In Ontario, Canada’s largest province, 42,419 people have been vaccinated since Dec. 14.
Imgrund called the number “embarrassingly” low.
“We have been hoping for this vaccine for quite some time and it’s still sitting inside of freezers. We’re still only vaccinating four (to five) thousand people per day (in Ontario). It’s a shame,” he said. “At 5,000 people per day, it would take eight years to vaccinate all of Ontario at this rate.”
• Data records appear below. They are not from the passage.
(* ===== verification/RustStr.v ===== *)
(** * Rust strings

    A [String] or [&str] is its UTF-8 bytes ([Stdlib.Strings.String.string]);
    [chars] decodes them to code points (a [char] is a [Z]) and [of_chars]
    encodes code points back.  The decoder is total: on bytes that are not
    UTF-8 it puts U+FFFD the way [String::from_utf8_lossy] does, so it also
    models that function.  The rest of the file models the standard-library
    string operations and number formats the program uses. *)
From S2P Require Import Prelude.

#[local] Arguments String.append !_ _ /.

(** ** Bytes *)

Definition byte_of (c : ascii) : Z := Z.of_N (N_of_ascii c).
Definition ascii_of_byte (b : Z) : ascii := ascii_of_N (Z.to_N b).

Fixpoint bytes_of (s : string) : list Z :=
  match s with
  | EmptyString => []
  | String c s => byte_of c :: bytes_of s
  end.

Fixpoint str_of_bytes (bs : list Z) : string :=
  match bs with
  | [] => EmptyString
  | b :: bs => String (ascii_of_byte b) (str_of_bytes bs)
  end.

Definition is_byte (b : Z) : Prop := 0 <= b < 256.

#[export] Instance is_byte_dec b : Decision (is_byte b).
Proof. unfold is_byte. apply _. Defined.

(** [s.len()] *)
Definition str_len (s : string) : Z := Z.of_nat (String.length s).

Lemma byte_of_range c : is_byte (byte_of c).
Proof.
  unfold is_byte, byte_of. pose proof (N_ascii_bounded c). lia.
Qed.

Lemma ascii_of_byte_of c : ascii_of_byte (byte_of c) = c.
Proof. unfold ascii_of_byte, byte_of. by rewrite N2Z.id, ascii_N_embedding. Qed.

Lemma byte_of_ascii_of b : is_byte b -> byte_of (ascii_of_byte b) = b.
Proof.
  unfold is_byte, ascii_of_byte, byte_of. intros. rewrite N_ascii_embedding; lia.
Qed.

Lemma bytes_of_range s : Forall is_byte (bytes_of s).
Proof. induction s; simpl; constructor; auto using byte_of_range. Qed.

Lemma str_of_bytes_of s : str_of_bytes (bytes_of s) = s.
Proof. induction s; simpl; by rewrite ?ascii_of_byte_of, ?IHs. Qed.
(* ===== verification/Config.v ===== *)
(** * Configuration: [src/src/config.rs]

    The nine environment variables, read once through [lookup] (the parameter
    of [Config::from_lookup]; the process environment in the program). *)
From S2P Require Import Prelude RustStr.

(** ** Constants *)
Definition ENV_OUTPUT : string := "LIB_CUDATRACE_OUTPUT".
Definition ENV_PATH : string := "LIB_CUDATRACE_PATH".
Definition ENV_TRACE : string := "LIB_CUDATRACE_TRACE".
Definition ENV_IOCTL_DECODE : string := "LIB_CUDATRACE_IOCTL_DECODE".
Definition ENV_MAX_BLOB : string := "LIB_CUDATRACE_MAX_BLOB".
Definition ENV_TIME_UNIT : string := "LIB_CUDATRACE_TIME_UNIT".
Definition ENV_LEFT_META : string := "LIB_CUDATRACE_LEFT_META".
Definition ENV_FGRAPH_FUNCS : string := "LIB_CUDATRACE_FGRAPH_FUNCS".
Definition ENV_FGRAPH_BUFFER_KB : string := "LIB_CUDATRACE_FGRAPH_BUFFER_KB".

Definition DEFAULT_PATH : string := "./cudatrace.output".
Definition DEFAULT_MAX_BLOB : Z := 256.
Definition MAX_BLOB_CAP : Z := 64 * 1024.
Definition DEFAULT_FGRAPH_BUFFER_KB : Z := 16 * 1024.
Definition MIN_FGRAPH_BUFFER_KB : Z := 64.
Definition MAX_FGRAPH_BUFFER_KB : Z := 256 * 1024.
(* ===== verification/Reentry.v ===== *)
(** * Hook re-entrancy guard: [src/src/reentry.rs]

    The thread-local [BYPASS_DEPTH] is [Some depth], or [None] when the
    thread-local storage is being torn down ([try_with] fails). *)
From S2P Require Import Prelude.

Definition tls_depth := option Z.

Record HookBypassGuard := { active : bool }.

(** [HookBypassGuard::enter] *)
Definition guard_enter (t : tls_depth) : HookBypassGuard * tls_depth :=
  match t with
  | Some current => ({| active := true |}, Some (sat_succ u32_max current))
  | None => ({| active := false |}, None)
  end.

(** [hooks_blocked] *)
Definition hooks_blocked (t : tls_depth) : bool :=
  match t with Some depth => 0 <? depth | None => true end.

(** [Drop for HookBypassGuard] *)
Definition guard_drop (g : HookBypassGuard) (t : tls_depth) : tls_depth :=
  if negb (active g) then t
  else match t with Some current => Some (sat_pred current) | None => None end.

(** A scope that holds a guard while [body] runs. *)
Definition with_guard {A} (t : tls_depth) (body : tls_depth -> A * tls_depth) : A * tls_depth :=
  let '(g, t) := guard_enter t in
  let '(a, t) := body t in
  (a, guard_drop g t).

(** The depth counts scopes without saturating. *)
Definition depth_ok (t : tls_depth) : Prop :=
  match t with Some d => 0 <= d < u32_max | None => True end.

Lemma guard_enter_blocks t g t' : depth_ok t -> guard_enter t = (g, t') -> hooks_blocked t' = true.
Proof.
  unfold guard_enter, hooks_blocked, sat_succ, depth_ok, u32_max.
  destruct t; intros ? [= <- <-]; [|done]. apply Z.ltb_lt. lia.
Qed.

Lemma guard_drop_enter t g t' : depth_ok t -> guard_enter t = (g, t') -> guard_drop g t' = t.
Proof.
  unfold guard_enter, guard_drop, depth_ok, sat_succ, sat_pred.
  destruct t as [d|]; intros ? [= <- <-]; simpl; [|done]. f_equal. lia.
Qed.

(** A scope that holds a bypass guard sees the hooks blocked, and leaving it
    gives back the depth it found when the scopes inside are balanced. *)
Theorem with_guard_balanced {A} t (body : tls_depth -> A * tls_depth) :
  depth_ok t ->
  (forall t', hooks_blocked t' = true -> (body t').2 = t') ->
  (with_guard t body).2 = t.
Proof.
  intros Hok Hbody. unfold with_guard.
  destruct (guard_enter t) as [g t'] eqn:E.
  pose proof (Hbody t' (guard_enter_blocks _ _ _ Hok E)).
  destruct (body t') as [a t'']; simpl in *; subst. by apply guard_drop_enter.
Qed.

Lemma with_guard_balanced_witness :
  depth_ok (Some 3) /\ (with_guard (Some 3) (fun t => (hooks_blocked t, t))).2 = Some 3.
Proof.
  split; [done|].
  apply (with_guard_balanced (Some 3) (fun t => (hooks_blocked t, t))); [done|].
  intros t' _. reflexivity.
Defined.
Ontario, with a population of 14.57 million, previously said it expects to vaccinate approximately 8.5 million people by the end of June. So far, 19 hospitals across Ontario are equipped with administering the immunizations.
Why the slow start?
Imgrund said at first he believed the slow start was due to the storage requirements for Pfizer’s COVID-19 vaccine (which requires it to be stored at ultra-low temperatures of -70 C).
“But, now we now have the Moderna vaccine that can be easily rolled out, it can be stored in just basic freezers. We don’t need any specialty logistics for this to happen,” he said.
He said the arrival of Moderna’s vaccine has helped speed up the rollout, but still, it’s not enough to meet the September target. And he said staffing and infrastructure are not to blame. It ultimately comes down to planning and leadership.
For example, Ontario paused coronavirus vaccinations during the Christmas holidays, citing staff shortages. Yet after the announcement, many health professionals took to social media saying they would volunteer their time.
“We just haven’t had great planning on this,” he said. “I know health care professionals that volunteered weeks and even more than a month to go to help with the vaccine rollout. And they haven’t even been contacted.”
“Existing infrastructure is not being used and you have people volunteering that haven’t been called. And so that’s very, very worrisome,” Bowman said.
Like Bowman, Imgrund blamed the slow rollout in Ontario on a lack of leadership.
“I think that’s really what it comes down to because if you had a plan to actually get people vaccinated, you would run out of vaccines before you know. Instead, it’s the complete opposite … and it’s frustrating because we knew that in phase one we’re going to be targeting the most vulnerable people.
Global News reached out to the Canadian and Ontario governments for a comment about the vaccination rate but did not hear back by the time of publication.
Bowman and Imgrund argued that provinces should be asking family physicians, pharmacists and even veterinarians, to help get the vaccines in people’s arms.
The use of doctor’s offices, pharmacies and even high school gyms should also be utilized, they said.
“We don’t have schools open here in Ontario right now. Why not turn a local high school has a vaccination facility? And then bus long term care facility residents there,” Imgrund said.
On Monday, Manitoba became the first province to set up a “supersite” for vaccines, utilizing its convention centre to help inoculate frontline workers and vulnerable people.
Bowman said provinces like Ontario should follow suit and open up larger areas (on an appointment basis) to help administer more vaccines.